Christine Cohen

State Senator

Christine Cohen

Deputy President Pro Tempore

Listening, Advocating & Getting Results

March 7, 2024
For Immediate Release
Contact: Garnet McLaughlin – – 860-304-2319

Sen. Cohen, Rep. Rader, Guilford Parents Testify in Support of Legislation to Help Terminally Ill Children


David Negron, Rennie Negron, Chloe Negron, Sen. Cohen and Rep. Rader

David Negron, Senator Cohen testify in front of the Human Services Committee

Today, State Senator Christine CohenState Representative Moira Rader and Guilford resident and parent David Negron testified in front of the Human Services Committee in support of Senate Bill 206 which would expand the Katie Beckett Waiver program to reduce the waiting list for program services.

David and Rennie Negron live in Guilford with their two daughters. Their daughter Chloe has Tay-Sachs disease. TaySachs is a very rare, terminal, neurological disease which occurs in about 1 in 320,000 live births in the United States.

The Negron family is looking to utilize the Katie Beckett Waiver program which is administered by the Department of Social Services (DSS), and provides Medicaid healthcare services and supports to individuals 21 years of age and younger with a physical disability who may or may not have a co-occurring developmental disability. These services are for young adults and children who would normally not qualify for Medicaid due to family income. The purpose of the waiver is to provide home and community-based services to individuals who would prefer to reside in their home or in the community instead of an alternative institution.

Unfortunately, Connecticut is the only state in New England with a cap on the number of qualified individuals accepted into the Katie Beckett Waiver program. 37 other states actually prioritize certain individuals when a slot becomes available for medically fragile and terminally ill children. The way the waitlist is structured leaves some families on a waiting list longer than the child’s life expectancy, as is the case of the Negron family.

Senate Bill 206 would ensure every child has equitable access to the Katie Beckett Waiver program and would relieve the extremely costly burden these families face when providing at-home and medically necessary care for their child. The nonpartisan Office of Legislative Research determined that the individual cost for the waiver program was $25,400, with about 300 children on the waitlist, eliminating the waitlist would cost $8 million. Connecticut’s budget for FY 24 is nearly $26 billion.
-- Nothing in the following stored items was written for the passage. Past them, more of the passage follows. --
(** * AgriAI: yield advisor, profit dashboard and location resolver

    A shallow embedding of the decision logic of
    - [yield_prediction.py] (class [YieldAdvisorLLM]),
    - [profit_dashboard.py] ([render_profit_dashboard_tab]),
    - [final.py] ([get_location_from_ip], [geocode_location]),
    and the properties the specification states about them.

    Conventions.
    - Python [float] is IEEE binary64: [PrimFloat.float], with the
      kernel's own arithmetic.
    - Python [str] is [string] where the text handled is ASCII: the
      crop names and the model's answers, with [str.lower], [str.strip]
      and the regular expression classes given on the ASCII range. The
      location input, which [str.isdigit] and [len] read by character,
      is a sequence of code points.
    - A Python [dict] used as a table is a [gmap]; a [dict] that is built
      and handed to the user interface keeps its insertion order and is an
      association list.
    - The language model, the geocoder and the HTTP client are oracles
      carried by the world; everything the code does to the session or
      to the page is recorded in the world's trace. *)

From Stdlib Require Import Floats ZArith Ascii String.
From stdpp Require Import gmap strings list pretty.

Local Open Scope string_scope.
Set Warnings "-inexact-float,-register-all".

(** ** Results of computations that may raise *)

(** [Err msg] is a raised exception, [msg] being [str(e)]. *)
Inductive result (A : Type) : Type :=
| Ok (a : A)
| Err (msg : string).
Arguments Ok {A} a.
Arguments Err {A} msg.

Definition result_bind {A B} (r : result A) (k : A -> result B) : result B :=
  match r with
  | Ok a => k a
  | Err msg => Err msg
  end.

(** ** Python [str] methods *)

Module Py.

(** [str.isspace] on one ASCII character: TAB, LF, VT, FF, CR,
    FS, GS, RS, US and the space. *)
Definition is_space (c : ascii) : bool :=
  let n := nat_of_ascii c in
  (Nat.leb 9 n && Nat.leb n 13) || (Nat.leb 28 n && Nat.leb n 32).

Definition is_digit (c : ascii) : bool :=
  let n := nat_of_ascii c in Nat.leb 48 n && Nat.leb n 57.

Definition is_upper (c : ascii) : bool :=
  let n := nat_of_ascii c in Nat.leb 65 n && Nat.leb n 90.

Definition lower_char (c : ascii) : ascii :=
  if is_upper c then ascii_of_nat (nat_of_ascii c + 32) else c.

(** [s.lower()] *)
Fixpoint lower (s : string) : string :=
  match s with
  | EmptyString => EmptyString
  | String c s' => String (lower_char c) (lower s')
  end.

(** [s.lstrip()] *)
Fixpoint lstrip (s : string) : string :=
  match s with
  | EmptyString => EmptyString
  | String c s' => if is_space c then lstrip s' else s
  end.

Definition is_empty (s : string) : bool :=
  match s with EmptyString => true | String _ _ => false end.

(** [s.rstrip()]: a character is dropped when it is white space and
    nothing is kept to its right. *)
Fixpoint rstrip (s : string) : string :=
  match s with
  | EmptyString => EmptyString
  | String c s' =>
      let r := rstrip s' in
      if is_space c && is_empty r then EmptyString else String c r
  end.

(** [s.strip()] *)
Definition strip (s : string) : string := rstrip (lstrip s).

(** [s.startswith(p)] *)
Definition startswith (p s : string) : bool := String.prefix p s.

(** [s.split(sep)] for a one-character separator: never empty, the
    empty string splits into one empty field. *)
Fixpoint split (sep : ascii) (s : string) : list string :=
  match s with
  | EmptyString => [EmptyString]
  | String c s' =>
      if Ascii.eqb c sep then EmptyString :: split sep s'
      else match split sep s' with
           | l :: ls => String c l :: ls
           | [] => [String c EmptyString]
           end
  end.

(** [s.replace(old, new)] for a non-empty [old]: occurrences are found
    from the left and do not overlap. [skip] counts the characters of
    the occurrence just replaced that are still to be passed over. *)
Fixpoint replace_from (old new : string) (skip : nat) (s : string) : string :=
  match s with
  | EmptyString => EmptyString
  | String c s' =>
      match skip with
      | S k => replace_from old new k s'
      | O =>
          if String.prefix old s
          then new ++ replace_from old new (String.length old - 1) s'
          else String c (replace_from old new 0 s')
      end
  end.

Definition replace (old new s : string) : string := replace_from old new 0 s.



(** The longest prefix of [s] whose characters satisfy [p], and what
    follows it. *)
Fixpoint span (p : ascii -> bool) (s : string) : string * string :=
  match s with
  | EmptyString => (EmptyString, EmptyString)
  | String c s' =>
      if p c then let '(a, b) := span p s' in (String c a, b)
      else (EmptyString, s)
  end.

Definition newline : ascii := ascii_of_nat 10.

End Py.


(** ** Computations over a world *)

(** A computation reads and updates the world [W] and either returns a
    value or raises. The world reached is kept in both cases: what was
    done before an exception stays done. *)
Definition M (W A : Type) : Type := W -> result A * W.

Definition ret {W A} (a : A) : M W A := fun w => (Ok a, w).

Definition bind {W A B} (m : M W A) (k : A -> M W B) : M W B :=
  fun w => match m w with
           | (Ok a, w') => k a w'
           | (Err msg, w') => (Err msg, w')
           end.

(** [try: m except Exception as e: h(str(e))] *)
Definition try_except {W A} (m : M W A) (h : string -> M W A) : M W A :=
  fun w => match m w with
           | (Ok a, w') => (Ok a, w')
           | (Err msg, w') => h msg w'
           end.

(** A pure step that may raise. *)
Definition lift {W A} (r : result A) : M W A := fun w => (r, w).

Declare Scope comp_scope.
Delimit Scope comp_scope with comp.
Notation "'let*' x ':=' m 'in' k" := (bind m (fun x => k))
  (at level 10, x name, m at level 100, k at level 200) : comp_scope.
Notation "m ';;;' k" := (bind m (fun _ => k))
  (at level 100, k at level 200, right associativity) : comp_scope.

(** ** The yield advisor ([yield_prediction.py]) *)

Module Yield.

Local Open Scope comp_scope.

(** Generation parameters of one model invocation. *)
Record sampling : Type := {
  max_tokens : Z;
  temperature : float;
  top_p : float;
  repeat_penalty : float;
  stop : list string
}.

(** A loaded model: on a prompt it gives the text of the first choice,
    [response['choices'][0]['text']], or raises (the invocation itself,
    or the indexing of its response). *)
Record Llama : Type := { complete : string -> sampling -> result string }.

Inductive event : Type :=
| Enter_get_price_from_llm (crop : string)
| Enter_get_recommendations (crop : string)
| Load_model
| Model_call (prompt : string) (params : sampling)
| Sleep (seconds : float)
| St_warning (msg : string)
| St_error (msg : string).

(** [st.session_state] as far as this class uses it: the key [llm],
    absent, [None] or a model; with it the outcome of [Llama(...)] on
    the model file and the trace of what was done. *)
Record world : Type := {
  session_llm : option (option Llama);
  loader : result Llama;
  trace : list event
}.

(** What the code takes from its runtime: the builtin [float] on a
    [str], and the text of the [AttributeError] that
    [st.session_state] raises for a key that is not set. *)
Class Runtime : Type := {
  py_float : string -> result float;
  missing_key : string -> string
}.

(** A value stored in the prediction dictionary. *)
Inductive pyval : Type :=
| VStr (s : string)
| VFloat (x : float).

(** A dictionary in insertion order. *)
Definition dict : Type := list (string * pyval).

Fixpoint dict_get (k : string) (d : dict) : option pyval :=
  match d with
  | [] => None
  | (k', v) :: d' => if String.eqb k k' then Some v else dict_get k d'
  end.

(** [k in d] *)
Definition dict_has (k : string) (d : dict) : bool :=
  match dict_get k d with Some _ => true | None => false end.

(** The table of [__init__], in kg per hectare. *)
Definition yields_per_hectare : gmap string Z :=
  list_to_map
    [ ("rice", 2873%Z); ("wheat", 3615%Z); ("jowar", 1175%Z);
      ("bajra", 1449%Z); ("maize", 3321%Z); ("tur", 831%Z);
      ("gram", 1224%Z); ("groundnut", 2179%Z);
      ("rapeseed and mustard", 1443%Z); ("sugarcane", 79000%Z);
      ("cotton", 436%Z); ("jute", 2795%Z); ("mesta", 2056%Z);
      ("potato", 24000%Z); ("tea", 2042%Z); ("coffee", 780%Z);
      ("rubber", 973%Z) ].

(** [int / float]: the integer, here a small non-negative one, is
    converted, then divided. *)
Definition float_of_int (n : Z) : float := PrimFloat.of_uint63 (Uint63.of_Z n).

Definition acres_per_hectare : float := 2.47105%float.
Lemma answers_keys (calls : list ToolCall) (results : list ToolResult) :
  length results = length calls ->
  map tool_call_id (zip_with answer calls results)
  = map (fun c => Some (correlation c)) calls
  /\ map role (zip_with answer calls results) = map (fun _ => tool) calls
  /\ map content (zip_with answer calls results)
    = map toolOutput results.
Proof.
  revert results. induction calls as [|c calls IH]; intros [|r results] Hlen;
    try discriminate; [repeat split|].
  cbn in Hlen. injection Hlen as Hlen.
  destruct (IH results Hlen) as (Hk & Hr & Hc).
  cbn [zip_with map]. rewrite Hk, Hr, Hc. repeat split.
Qed.

(** One pass of the chat loop whose first reply is a plain answer. *)
Lemma turn_plain (userInput : string) (d : Driver Toolhost) :
  let asked := (messages d ++ [say user userInput])%list in
  toolCalls (reply llm asked) = [] ->
  turn call llm userInput d
  = (inr tt,
     mkDriver (asked ++ [say assistant (content (reply llm asked))])
              (host d) (submitted d ++ [asked])).
Proof.
  intros asked Hplain. unfold turn, callLLM.
  cbn [push messages host submitted]. fold asked. rewrite Hplain.
  reflexivity.
Qed.

(** C1, as the code has it. A reply to the user's message that carries
    no tool call ends the pass: it is appended as the answer and
    nothing is executed. When it carries tool calls, they are executed
    and answered, the model is asked again exactly once, and the content
    of that second reply is appended as a plain assistant message,
    which ends the pass: the tool calls the second reply may carry are
    neither recorded in the transcript nor executed, the toolhost having
    received the calls of the first reply only. *)
Theorem turn_asks_once_more (userInput : string) (d : Driver Toolhost) :
  let asked := (messages d ++ [say user userInput])%list in
  let calls := toolCalls (reply llm asked) in
  (calls = [] ->
   turn call llm userInput d
   = (inr tt,
      mkDriver (asked ++ [say assistant (content (reply llm asked))])
               (host d) (submitted d ++ [asked])))
  /\ (calls <> [] ->
      exists d' results,
        turn call llm userInput d = (inr tt, d')
        /\ submitted d'
          = (submitted d ++ [asked; resolved asked calls results])%list
        /\ messages d'
          = (resolved asked calls results
             ++ [say assistant
                   (content (reply llm (resolved asked calls results)))])%list
        /\ received (host d')
          = (received (host d) ++ map request calls)%list).
Proof.
  intros asked calls. split.
  - apply turn_plain.
  - intros Hcalls.
    destruct (turn_with_calls userInput d Hcalls)
      as (d' & results & Hrun & _ & Hsub & Hmsg & Hrec).
    exists d', results. repeat split; assumption.
Qed.
(** C3, amended: while tries are left, the three ways in which a post
    that is not rate limited can go wrong are handled differently.
    - A response that is not a success makes the client return
      [(chunk_idx, None)] at once, without sleep or retry.
    - A post that raises, or a success response whose payload cannot be
      decoded (a step of the decoding raises; under [verbose] also a
      decoded value without [len]), counts as a failed attempt: the client
      sleeps [2 * tries] seconds and posts again while tries are left, and
      returns [(chunk_idx, None)] when the third try has failed.
    - A success response whose payload decodes is returned at once as
      [(chunk_idx, value)] whatever [value] is: a malformed payload that
      still decodes, such as one with [null] in the place of the text, is
      neither retried nor counted. *)
Theorem failed_attempt_is_retried (fuel : nat) (remote : Remote)
    (args : ChunkArgs) (posts : nat) (tries : Z) :
  tries < max_tries →
  (refused (remote args posts) →
   retry_loop (S fuel) remote args posts tries
   = Some (Tuple (chunk_idx args) VNone, [Post posts]))
  ∧ (failed_attempt (verbose args) (remote args posts) →
     retry_loop (S fuel) remote args posts tries
     = if tries + 1 <? max_tries
       then prepend [Post posts; Sleep (2 * (tries + 1))]
              (retry_loop fuel remote args (S posts) (tries + 1))
       else Some (Tuple (chunk_idx args) VNone, [Post posts]))
  ∧ (∀ value,
       answered (verbose args) (remote args posts) value →
       retry_loop (S fuel) remote args posts tries
       = Some (Tuple (chunk_idx args) value, [Post posts])).
Proof.
  intros Htries. rewrite retry_loop_S.
  assert ((tries <? max_tries) = true) as -> by lia.
  fold (on_failed_attempt fuel remote args posts tries).
  destruct (remote args posts) as [e | response]; simpl.
  - split; [done |]. split; [by intros _ | by intros value].
  - split; [| split].
    + intros [Hcode Hok].
      assert ((status_code response =? 429) = false) as -> by lia.
      by rewrite Hok.
    + intros (Hcode & Hok & Hdecoded).
      assert ((status_code response =? 429) = false) as -> by lia.
      rewrite Hok. simpl negb. cbv iota.
      destruct (decoded response) as [translated_text |]; [| done].
      destruct Hdecoded as [-> ->]. done.
    + intros value (Hcode & Hok & Hdecoded & Hlen).
      assert ((status_code response =? 429) = false) as -> by lia.
      rewrite Hok, Hdecoded. simpl negb. cbv iota.
      destruct (verbose args); [by rewrite Hlen |]. done.
Qed.

Lemma failed_attempt_is_retried_witness :
  0 < max_tries
  ∧ refused (always_status 500 hello_args 0%nat)
  ∧ retry_loop 4 (always_status 500) hello_args 0 0
    = Some (Tuple 0 VNone, [Post 0])
  ∧ failed_attempt (verbose hello_args) (always_raises hello_args 0%nat)
  ∧ retry_loop 4 always_raises hello_args 0 0
    = Some (Tuple 0 VNone, [Post 0; Sleep 2; Post 1; Sleep 4; Post 2])
  ∧ answered (verbose hello_args) (null_payload hello_args 0%nat) VNone
  ∧ retry_loop 4 null_payload hello_args 0 0
    = Some (Tuple 0 VNone, [Post 0]).
Proof.
  assert (0 < max_tries) as Htries by reflexivity.
  assert (refused (always_status 500 hello_args 0%nat)) as Hrefused
    by (split; [discriminate | reflexivity]).
  assert (failed_attempt (verbose hello_args) (always_raises hello_args 0%nat))
    as Hfailed by exact I.
  assert (answered (verbose hello_args) (null_payload hello_args 0%nat) VNone)
    as Hanswered by (repeat split; discriminate).
  exact (conj Htries
          (conj Hrefused
            (conj (proj1 (failed_attempt_is_retried 3 (always_status 500)
                            hello_args 0 0 Htries) Hrefused)
              (conj Hfailed
                (conj (proj1 (proj2 (failed_attempt_is_retried 3
                                       always_raises hello_args 0 0 Htries))
                         Hfailed)
                  (conj Hanswered
                    (proj2 (proj2 (failed_attempt_is_retried 3 null_payload
                                     hello_args 0 0 Htries))
                       VNone Hanswered))))))).
Defined.

(** ** The order of completion *)

Section completion.
Context {A : Type}.
Implicit Types (sched : list nat) (running : list A).

Lemma complete_S (n : nat) sched running :
  complete (S n) sched running
  = match running !! (hd 0 sched `mod` length running)%nat with
    | Some future =>
        future :: complete n (tl sched)
                    (delete (hd 0 sched `mod` length running)%nat running)
    | None => []
    end.
Proof. reflexivity. Qed.

(** Every running future completes exactly once. *)
Lemma complete_Permutation (n : nat) sched running :
  length running = n → complete n sched running ≡ₚ running.
Proof.
  revert sched running.
  induction n as [|n IH]; intros sched running Hlen.
  - by destruct running.
  - rewrite complete_S.
    assert (hd 0 sched `mod` length running < length running)%nat as Hk
      by (apply Nat.mod_upper_bound; lia).
    destruct (lookup_lt_is_Some_2 _ _ Hk) as [future Hfuture].
    rewrite Hfuture, IH.
    + symmetry. by apply delete_Permutation.
    + rewrite length_delete by done. lia.
Qed.

Lemma as_completed_Permutation sched (futures : list A) :
  as_completed sched futures ≡ₚ futures.
Proof. by apply complete_Permutation. Qed.

(** Every order of completion is the order of some schedule. *)
Lemma as_completed_any_order (futures completed : list A) :
  completed ≡ₚ futures → ∃ sched, as_completed sched futures = completed.
Proof.
  revert futures.
  induction completed as [|future completed IH]; intros futures Hperm.
  - apply Permutation_nil_l in Hperm as <-. by exists [].
  - assert (future ∈ futures) as Hin by (rewrite <- Hperm; left).
    apply list_elem_of_lookup_1 in Hin as [k Hk].
    pose proof (lookup_lt_Some _ _ _ Hk) as Hlt.
    pose proof (delete_Permutation _ _ _ Hk) as Hdel.
    destruct (IH (delete k futures)) as [sched Hsched].
    { eapply Permutation_cons_inv. by rewrite <- Hdel. }
    exists (k :: sched). unfold as_completed in *.
    assert (length futures = S (length (delete k futures))) as ->
      by (rewrite length_delete by done; lia).
    rewrite complete_S. simpl hd. simpl tl.
    rewrite Nat.mod_small by done. by rewrite Hk, Hsched.
Qed.

End completion.

(** The order of completion does not look at the futures. *)
Lemma complete_fmap {A B} (f : A → B) (n : nat) (sched : list nat)
    (running : list A) :
  complete n sched (f <$> running) = f <$> complete n sched running.
Proof.
  revert sched running. induction n as [|n IH]; intros sched running; [done |].
  rewrite !complete_S, length_fmap, list_lookup_fmap.
  destruct (running !! _) as [future |]; [| done].
  simpl. by rewrite <- list_fmap_delete, IH.
Qed.

Lemma as_completed_fmap {A B} (f : A → B) (sched : list nat)
    (futures : list A) :
  as_completed sched (f <$> futures) = f <$> as_completed sched futures.
Proof. unfold as_completed. by rewrite length_fmap, complete_fmap. Qed.

(** ** The collector and the assembler *)

Lemma collect_tuple (idx : nat) (result : PyValue)
    (completed : list ChunkReturn) (translated_chunks : list PyValue) :
  collect (Tuple idx result :: completed) translated_chunks
  = if truthy_value result then
      if (idx <? length translated_chunks)%nat
      then collect completed (<[idx := result]> translated_chunks)
      else ([], inl "list assignment index out of range")
    else
      let '(msgs, out) := collect completed translated_chunks in
      (MsgChunkFailed (idx + 1) :: msgs, out).
Proof. reflexivity. Qed.

(** What the collector leaves in the slots when every future returned a
    tuple, every index is in range and no index comes twice: the loop ends
    without exception, a result that is kept is in its own slot and the
    other slots are as before. *)
Lemma collect_tuples (completed : list (nat * PyValue))
    (translated_chunks : list PyValue) :
  NoDup completed.*1 →
  Forall (λ p, (p.1 < length translated_chunks)%nat) completed →
  ∃ msgs slots,
    collect (uncurry Tuple <$> completed) translated_chunks
    = (msgs, inr slots)
    ∧ length slots = length translated_chunks
    ∧ (∀ idx result,
         (idx, result) ∈ completed → truthy_value result = true →
         slots !! idx = Some result)
    ∧ (∀ idx,
         (∀ result, (idx, result) ∈ completed →
                    truthy_value result = false) →
         slots !! idx = translated_chunks !! idx).
Proof.
  revert translated_chunks.
  induction completed as [|[idx result] completed IH];
    intros translated_chunks Hnodup Hrange.
  - exists [], translated_chunks.
    split; [done |]. split; [done |]. split; [| done].
    intros idx result Hin. by apply elem_of_nil in Hin.
  - apply NoDup_cons in Hnodup as [Hfresh Hnodup].
    apply Forall_cons in Hrange as [Hidx Hrange]. simpl in Hidx.
    rewrite fmap_cons. simpl uncurry. rewrite collect_tuple.
    destruct (truthy_value result) eqn:Htruthy.
    + assert ((idx <? length translated_chunks)%nat = true) as ->
        by (apply Nat.ltb_lt; lia).
      destruct (IH (<[idx := result]> translated_chunks))
        as (msgs & slots & Hcollect & Hlen & Hkept & Hother);
        [done | by rewrite length_insert |].
      exists msgs, slots. rewrite length_insert in Hlen.
      split; [done |]. split; [done |]. split.
      * intros idx' result' Hin Htruthy'.
        apply elem_of_cons in Hin as [[= -> ->] | Hin]; [| by apply Hkept].
        rewrite Hother; [by apply list_lookup_insert_eq |].
        intros result' Hin. exfalso. apply Hfresh.
        apply list_elem_of_fmap. by exists (idx, result').
      * intros idx' Hfalsy.
        assert (idx ≠ idx') as Hne.
        { intros <-. specialize (Hfalsy result). rewrite Htruthy in Hfalsy.
          discriminate Hfalsy. left. }
        rewrite Hother by (intros result' Hin; apply Hfalsy; by right).
        by apply list_lookup_insert_ne.
    + destruct (IH translated_chunks)
        as (msgs & slots & Hcollect & Hlen & Hkept & Hother); [done | done |].
      rewrite Hcollect.
      exists (MsgChunkFailed (idx + 1) :: msgs), slots.
      split; [done |]. split; [done |]. split.
      * intros idx' result' Hin Htruthy'.
        apply elem_of_cons in Hin as [[= -> ->] | Hin]; [| by apply Hkept].
        congruence.
      * intros idx' Hfalsy. apply Hother.
        intros result' Hin. apply Hfalsy. by right.
Qed.

(** The collector prints one line for each tuple whose result is not
    kept, in the order of completion. *)
Lemma collect_messages (completed : list (nat * PyValue))
    (translated_chunks slots : list PyValue) (msgs : list Message) :
  collect (uncurry Tuple <$> completed) translated_chunks = (msgs, inr slots) →
  msgs
  = MsgChunkFailed
    <$> omap (λ '(idx, result),
                if truthy_value result then None else Some (idx + 1)%nat)
             completed.
Proof.
  revert translated_chunks msgs.
  induction completed as [|[idx result] completed IH];
    intros translated_chunks msgs Hcollect.
  - by injection Hcollect as <- _.
  - rewrite fmap_cons in Hcollect. simpl uncurry in Hcollect.
    rewrite collect_tuple in Hcollect. simpl omap.
    destruct (truthy_value result).
    + destruct (idx <? length translated_chunks)%nat; [| done].
      by eapply IH.
    + destruct (collect _ translated_chunks) as [msgs' out] eqn:Hrest.
      injection Hcollect as <- ->. rewrite fmap_cons. f_equal.
      by eapply IH.
Qed.


Lemma kept_kept (result : PyValue) : kept (kept result) = kept result.
Proof.
  unfold kept. by destruct (truthy_value result) eqn:Htruthy;
    [rewrite Htruthy |].
Qed.

Lemma truthy_chunks_kept (results : list PyValue) :
  truthy_chunks (kept <$> results) = truthy_chunks results.
Proof.
  unfold truthy_chunks, kept.
  induction results as [|result results IH]; [done |].
  rewrite fmap_cons. simpl List.filter.
  destruct (truthy_value result) eqn:Htruthy.
  - by rewrite Htruthy, IH.
  - simpl. apply IH.
Qed.

(** Whatever the order of completion, when every chunk returned a tuple
    the slots end up holding, in index order, what is kept of each
    result. *)
Lemma collect_any_order (sched : list nat) (results : list PyValue) :
  ∃ msgs,
    collect (as_completed sched (imap Tuple results))
      (replicate (length results) VNone)
    = (msgs, inr (kept <$> results))
    ∧ msgs ≡ₚ MsgChunkFailed <$> failed_numbers results.
Proof.
  assert (imap Tuple results = uncurry Tuple <$> imap pair results) as ->
    by (by rewrite fmap_imap).
  rewrite as_completed_fmap.
  pose proof (as_completed_Permutation sched (imap pair results)) as Hperm.
  assert (∀ idx result,
            (idx, result) ∈ as_completed sched (imap pair results)
            ↔ results !! idx = Some result) as Hin.
  { intros idx result. rewrite Hperm, elem_of_lookup_imap. split.
    - by intros (i & y & [= -> ->] & Hy).
    - intros Hy. by exists idx, result. }
  destruct (collect_tuples (as_completed sched (imap pair results))
              (replicate (length results) VNone))
    as (msgs & slots & Hcollect & Hlen & Hkept & Hother).
  { rewrite Hperm, fmap_imap.
    replace (imap (λ n, fst ∘ pair n) results)
      with (id <$> seq 0 (length results))
      by (symmetry; apply (imap_seq_0 results id)).
    rewrite list_fmap_id. apply NoDup_seq. }
  { apply Forall_forall. intros [idx result] Hp. apply Hin in Hp.
    rewrite length_replicate. simpl. by eapply lookup_lt_Some. }
  exists msgs. rewrite Hcollect. split.
  - do 2 f_equal.
    rewrite length_replicate in Hlen.
    apply list_eq. intros idx. rewrite list_lookup_fmap.
    destruct (results !! idx) as [result |] eqn:Hresult; simpl.
    + unfold kept. destruct (truthy_value result) eqn:Htruthy.
      * apply Hkept; [by apply Hin | done].
      * rewrite Hother.
        -- apply lookup_replicate_2. by eapply lookup_lt_Some.
        -- intros result' Hp. apply Hin in Hp. congruence.
    + apply lookup_ge_None. rewrite Hlen. by apply lookup_ge_None.
  - apply collect_messages in Hcollect as ->.
    unfold failed_numbers. by rewrite Hperm.
Qed.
“As a baby, Chloe met all of her developmental milestones and was a healthy child. She would laugh, play, speed down a slide and always dance with her big sister. She enjoyed playing with her friends at daycare, having fun coloring, painting and learning her ABC’s. She would also say “I love you’ but she can’t do any of these things now,” said David and Rennie Negron, parents of Chloe. “We are fortunate that we have had the ability to work and provide for our family, and we have already spent tens of thousands of dollars on Chloe’s care. There is no way we will be able to financially sustain her upcoming needs. Doctors have asked us if we would consider moving to another state with a more accessible program, but I cannot accept uprooting my children from the only home they have ever known because Connecticut has not yet prioritized supporting terminally ill children. I urge the legislature to bring Connecticut in line with its neighboring states and help my family and others allow their children to live and pass away with dignity.”

“David and Rennie have been extraordinary advocates for their daughter Chloe, in a fight that no parent expects to find themself in,” said State Senator Christine Cohen. “We shouldn’t be putting families in a position where they are having to determine whether or not they can afford a special therapy or medically necessary treatment during an already difficult and trying time. And yet, Connecticut is an outlier in this regard by putting a relatively small number of families on a waitlist that may not receive a waiver until it is too late. I firmly believe that the benefit of removing this barrier to services far outweighs the nominal cost to the state. The time is now for Connecticut to prioritize all children with terminal disease, such as Tay-Sachs, and to ensure that every child has equitable access to the Katie Beckett Medicare waiver program.”

“The Katie Beckett waiver program has been a lifeline for many families in our state, giving children with severe disabilities and illnesses access to the medical care and supportive services they need while remaining at home with their loved ones,” said State Representative Moira Rader. “However, the current waiver program has fallen terribly short in serving every qualified child. Per current data, the Katie Beckett waiver waitlist in Connecticut is over 300 and counting. Sadly, the urgent needs of many of those awaiting services may very well come too late for the most fragile and terminal children like Chloe Negron. These vulnerable children and their families are in desperate need of services, and it is unconscionable to make them wait when their time together is so very short and precious.”